Set down exactly the lines below, starting at the one that contains "Inductive run : list" and ending at the one that contains "prompt_thread i now", with both of those lines included and nothing else.

'''

(* ===== verification/Threads.v ===== *)
(** * The threads of the server

    Models [TcpServer::start], [TcpServer::stop], [TcpServer::accept_loop] and
    the control flow of [TcpServer::session_loop] in [src/net/tcp_server.cpp]:
    one acceptor, one thread per connection, and the caller of [stop], whose
    steps interleave. A step of a session thread is what happens between two
    points where another thread can be observed: looking at [running_], the
    reading part of a turn (the thread's own session), one write, counting an application message,
    handling it under [book_mu_], or sending one report.

    What the operating system answers is an argument of the step: what
    [socket], [bind] and [listen] give, what [accept] returns, and what [poll]
    and [recv] deliver. Every connection has clocks and a socket of its own, the
    [Env] and the [Net] its thread carries: two sessions read the clocks at
    different moments. A call of [send] that never returns leaves its thread
    where it is; the one mutex that is held across a wait, [sessions_mu_] in
    [stop], makes the acceptor wait. *)

From S2P Require Import Prelude Types OrderBook Matcher Text Messages Parser Session Server.

(** ** State *)

(** Where a session thread is: at the head of its loop, inside [poll], writing
    what its session answers, between two application messages, waiting for
    [book_mu_] with one, sending reports, returned. *)
Inductive Phase :=
| Polling
| InPoll
| Writing (ws : list bytes) (ms : list Message) (dis : bool)
| Handling (ms : list Message) (dis : bool)
| Locking (m : Message) (ms : list Message) (dis : bool)
| Reporting (evs : EventList) (ms : list Message) (dis : bool)
| Finished.
Record Thread := mkThread { t_env : Env; t_net : Net; t_conn : Conn; t_phase : Phase }.
Definition go (c : Conn) (p : Phase) (t : Thread) : Thread := mkThread (t_env t) (t_net t) c p.

(** A client as [accept] delivers it: its descriptor, and the clocks and the
    socket its session will find. *)
Record Peer := mkPeer { p_env : Env; p_net : Net; p_fd : Z }.

(** The acceptor: not joinable, at its loop head, inside [accept], waiting for
    [sessions_mu_] with a client, returned. *)
Inductive Acceptor := NoThread | LoopHead | InAccept (fd : Z) | Spawning (p : Peer) | Returned.

(** Where a call of [stop] is, named after what it does next; [sessions_mu_] is
    held in [JoinSessions]. *)
Inductive Stopping := NotStopping | CloseListener | JoinAcceptor | LockSessions | JoinSessions.

Record TcpServer := mkTcp {
  tcp_cfg : ServerConfig;
  shared : Server;
  running_ : bool;
  listen_fd_ : Z;
  bound_port_ : Z;
  acceptor_ : Acceptor;
  session_threads_ : list Thread;
  stopping : Stopping
}.

Definition new_tcp (cfg : ServerConfig) : TcpServer :=
  mkTcp cfg (new_server (sc_algo cfg)) false (-1) 0 NoThread [] NotStopping.

(** The counter a test or a benchmark reads. *)
Definition messages_in (s : TcpServer) : Z := msgs_in_ (shared s).

Definition set_running (r : bool) (s : TcpServer) : TcpServer :=
  mkTcp (tcp_cfg s) (shared s) r (listen_fd_ s) (bound_port_ s) (acceptor_ s) (session_threads_ s) (stopping s).
Definition set_listen_fd (fd : Z) (s : TcpServer) : TcpServer :=
  mkTcp (tcp_cfg s) (shared s) (running_ s) fd (bound_port_ s) (acceptor_ s) (session_threads_ s) (stopping s).
Definition set_bound_port (p : Z) (s : TcpServer) : TcpServer :=
  mkTcp (tcp_cfg s) (shared s) (running_ s) (listen_fd_ s) p (acceptor_ s) (session_threads_ s) (stopping s).
Definition set_acceptor (a : Acceptor) (s : TcpServer) : TcpServer :=
  mkTcp (tcp_cfg s) (shared s) (running_ s) (listen_fd_ s) (bound_port_ s) a (session_threads_ s) (stopping s).
Definition set_threads (ts : list Thread) (s : TcpServer) : TcpServer :=
  mkTcp (tcp_cfg s) (shared s) (running_ s) (listen_fd_ s) (bound_port_ s) (acceptor_ s) ts (stopping s).
Definition set_stopping (p : Stopping) (s : TcpServer) : TcpServer :=
  mkTcp (tcp_cfg s) (shared s) (running_ s) (listen_fd_ s) (bound_port_ s) (acceptor_ s) (session_threads_ s) p.
Definition set_shared (sv : Server) (s : TcpServer) : TcpServer :=
  mkTcp (tcp_cfg s) sv (running_ s) (listen_fd_ s) (bound_port_ s) (acceptor_ s) (session_threads_ s) (stopping s).

(** ** Starting and stopping *)

Inductive Socket :=
| SocketFailed
| BindFailed
| ListenFailed (port : Z)
| Listening (fd port : Z).

(** [None]: assigning to a joinable [std::thread] ends the process. *)
Definition start (r : Socket) (s : TcpServer) : option (bool * TcpServer) :=
  match r with
  | SocketFailed | BindFailed => Some (false, s)
  | ListenFailed port => Some (false, set_bound_port port s)
  | Listening fd port =>
      let s := set_running true (set_listen_fd fd (set_bound_port port s)) in
      match acceptor_ s with
      | NoThread => Some (true, set_acceptor LoopHead s)
      | _ => None
      end
  end.

(** The call of [stop]: the exchange of [running_]. *)
Definition stop_call (s : TcpServer) : TcpServer :=
  if running_ s then set_stopping CloseListener (set_running false s) else s.

Definition finished (t : Thread) : bool := match t_phase t with Finished => true | _ => false end.

(** The next step of a call of [stop]; [None] when it waits in a join. The
    acceptor holds [sessions_mu_] only within one step of its own. *)
Definition stop_step (s : TcpServer) : option TcpServer :=
  match stopping s with
  | NotStopping => None
  | CloseListener => Some (set_stopping JoinAcceptor (set_listen_fd (-1) s))
  | JoinAcceptor =>
      match acceptor_ s with
      | Returned | NoThread => Some (set_stopping LockSessions (set_acceptor NoThread s))
      | _ => None
      end
  | LockSessions => Some (set_stopping JoinSessions s)
  | JoinSessions =>
      if forallb finished (session_threads_ s) then Some (set_stopping NotStopping (set_threads [] s))
      else None
  end.

(** ** The acceptor *)

(** What [accept] returns. *)
Inductive Accept := AcceptFailed | Connected (p : Peer).

Definition new_thread (cfg : ServerConfig) (p : Peer) : Thread :=
  mkThread (p_env p) (p_net p) (new_conn cfg (p_fd p)) Polling.

(** One step; [None] when there is no acceptor or it waits for [sessions_mu_]. *)
Definition accept_step (r : Accept) (s : TcpServer) : option TcpServer :=
  match acceptor_ s with
  | LoopHead =>
      Some (if running_ s then
              if listen_fd_ s <? 0 then set_acceptor Returned s else set_acceptor (InAccept (listen_fd_ s)) s
            else set_acceptor Returned s)
  | InAccept _ =>
      Some (match r with
            | AcceptFailed => if running_ s then set_acceptor LoopHead s else set_acceptor Returned s
            | Connected p => set_acceptor (Spawning p) s
            end)
  | Spawning p =>
      match stopping s with
      | JoinSessions => None
      | _ => Some (set_acceptor LoopHead (set_threads (session_threads_ s ++ [new_thread (tcp_cfg s) p]) s))
      end
  | NoThread | Returned => None
  end.

(** ** A session thread *)

Definition thread_step (run : bool) (r : Ready) (t : Thread) (sv : Server) : res (Thread * Server) :=
  let c := t_conn t in
  match t_phase t with
  | Polling => Ok (go c (if run then InPoll else Finished) t, sv)
  | InPoll =>
      let! '(ws, ms, dis, c) := @session_read (t_env t) r c in
      Ok (go c (Writing ws ms dis) t, sv)
  | Writing [] ms dis => Ok (go c (Handling ms dis) t, sv)
  | Writing (w :: ws) ms dis =>
      let! '(written, c) := @write_all (t_net t) w c in
      if written : bool then Ok (go c (Writing ws ms dis) t, count_out sv)
      else Ok (go c (Handling ms true) t, sv)
  | Handling [] dis => Ok (go c (if dis then Finished else Polling) t, sv)
  | Handling (m :: ms) dis => Ok (go c (Locking m ms dis) t, count_in sv)
  | Locking m ms dis =>
      let! '(evs, sv) := handle_app m sv in
      Ok (go c (Reporting evs ms dis) t, sv)
  | Reporting [] ms dis => Ok (go c (Handling ms dis) t, sv)
  | Reporting (ev :: evs) ms dis =>
      let! '(failed, c, sv) := @send_report (t_env t) (t_net t) ev c sv in
      Ok (go c (if failed : bool then Handling ms true else Reporting evs ms dis) t, sv)
  | Finished => Ok (t, sv)
  end.

(** The application message a step handles under the book's lock. *)
Definition locked (t : Thread) : list Message :=
  match t_phase t with Locking m _ _ => [m] | _ => [] end.

(** What [recv] can deliver into the buffer of 8192 bytes. *)
Definition ready_ok (r : Ready) : Prop :=
  match r with Received data _ => 0 < zlen data ≤ 8192 | _ => True end.
#[global] Instance ready_ok_dec r : Decision (ready_ok r).
Proof. destruct r; apply _. Defined.

(** ** The process *)

(** An exception that leaves a thread, or a signal it does not handle, ends the
    process; so does undefined behaviour, as far as the model goes. *)
Inductive Outcome := Running (s : TcpServer) | Died (p : Phase).
Definition dies {A} (r : res A) : Prop := match r with Throw _ | Undef => True | Ok _ | Hang => False end.

(** The process when thread [i] has made a step. *)
Definition put (i : nat) (t : Thread) (sv : Server) (s : TcpServer) : TcpServer :=
  set_shared sv (set_threads (<[i := t]> (session_threads_ s)) s).

Section process.
(** The clocks and sockets clients may come with. *)
Context (W : Env → Net → Prop).

Definition admits (r : Accept) : Prop :=
  match r with AcceptFailed => True | Connected p => W (p_env p) (p_net p) end.

(** Steps of the acceptor, of [stop] and of the session threads, with the
    messages handled under the lock. *)
Inductive internal : list Message → TcpServer → Outcome → Prop :=
| int_accept r s s' : admits r → accept_step r s = Some s' → internal [] s (Running s')
| int_stop s s' : stop_step s = Some s' → internal [] s (Running s')
| int_thread i r t t' sv s :
    session_threads_ s !! i = Some t → t_phase t ≠ Finished → ready_ok r →
    thread_step (running_ s) r t (shared s) = Ok (t', sv) →
    internal (locked t) s (Running (put i t' sv s))
| int_dies i r t s :
    session_threads_ s !! i = Some t → t_phase t ≠ Finished → ready_ok r →
    dies (thread_step (running_ s) r t (shared s)) →
    internal (locked t) s (Died (t_phase t)).

Inductive step : list Message → TcpServer → Outcome → Prop :=
| step_internal l s o : internal l s o → step l s o
| step_start r s b s' : stopping s = NotStopping → start r s = Some (b, s') → step [] s (Running s')
| step_stop s : stopping s = NotStopping → step [] s (Running (stop_call s)).

(** Runs, with the messages in the order the lock was taken. *)
Inductive run : list Message → TcpServer → Outcome → Prop :=
| run_refl s : run [] s (Running s)
| run_step tr s s1 l o : run tr s (Running s1) → step l s1 o → run (tr ++ l) s o.

End process.

(** The steps that do not wait for anything outside the process: [poll] returns
    after 250 milliseconds at the latest, and [accept] returns, with an error,
    once its socket has been shut down. *)
Inductive prompt : TcpServer → Outcome → Prop :=
| prompt_accept s s' :
    (∀ fd, acceptor_ s = InAccept fd → listen_fd_ s < 0) → accept_step AcceptFailed s = Some s' → prompt s (Running s')
| prompt_stop s s' : stop_step s = Some s' → prompt s (Running s')
| prompt_thread i now t t' sv s :
    session_threads_ s !! i = Some t → t_phase t ≠ Finished →
    thread_step (running_ s) (Idle now) t (shared s) = Ok (t', sv) → prompt s (Running (put i t' sv s))
| prompt_dies i now t s :
    session_threads_ s !! i = Some t → t_phase t ≠ Finished →
    dies (thread_step (running_ s) (Idle now) t (shared s)) → prompt s (Died (t_phase t)).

'''

# Your response
Inductive run : list Message → TcpServer → Outcome → Prop :=
| run_refl s : run [] s (Running s)
| run_step tr s s1 l o : run tr s (Running s1) → step l s1 o → run (tr ++ l) s o.

End process.

(** The steps that do not wait for anything outside the process: [poll] returns
    after 250 milliseconds at the latest, and [accept] returns, with an error,
    once its socket has been shut down. *)
Inductive prompt : TcpServer → Outcome → Prop :=
| prompt_accept s s' :
    (∀ fd, acceptor_ s = InAccept fd → listen_fd_ s < 0) → accept_step AcceptFailed s = Some s' → prompt s (Running s')
| prompt_stop s s' : stop_step s = Some s' → prompt s (Running s')
| prompt_thread i now t t' sv s :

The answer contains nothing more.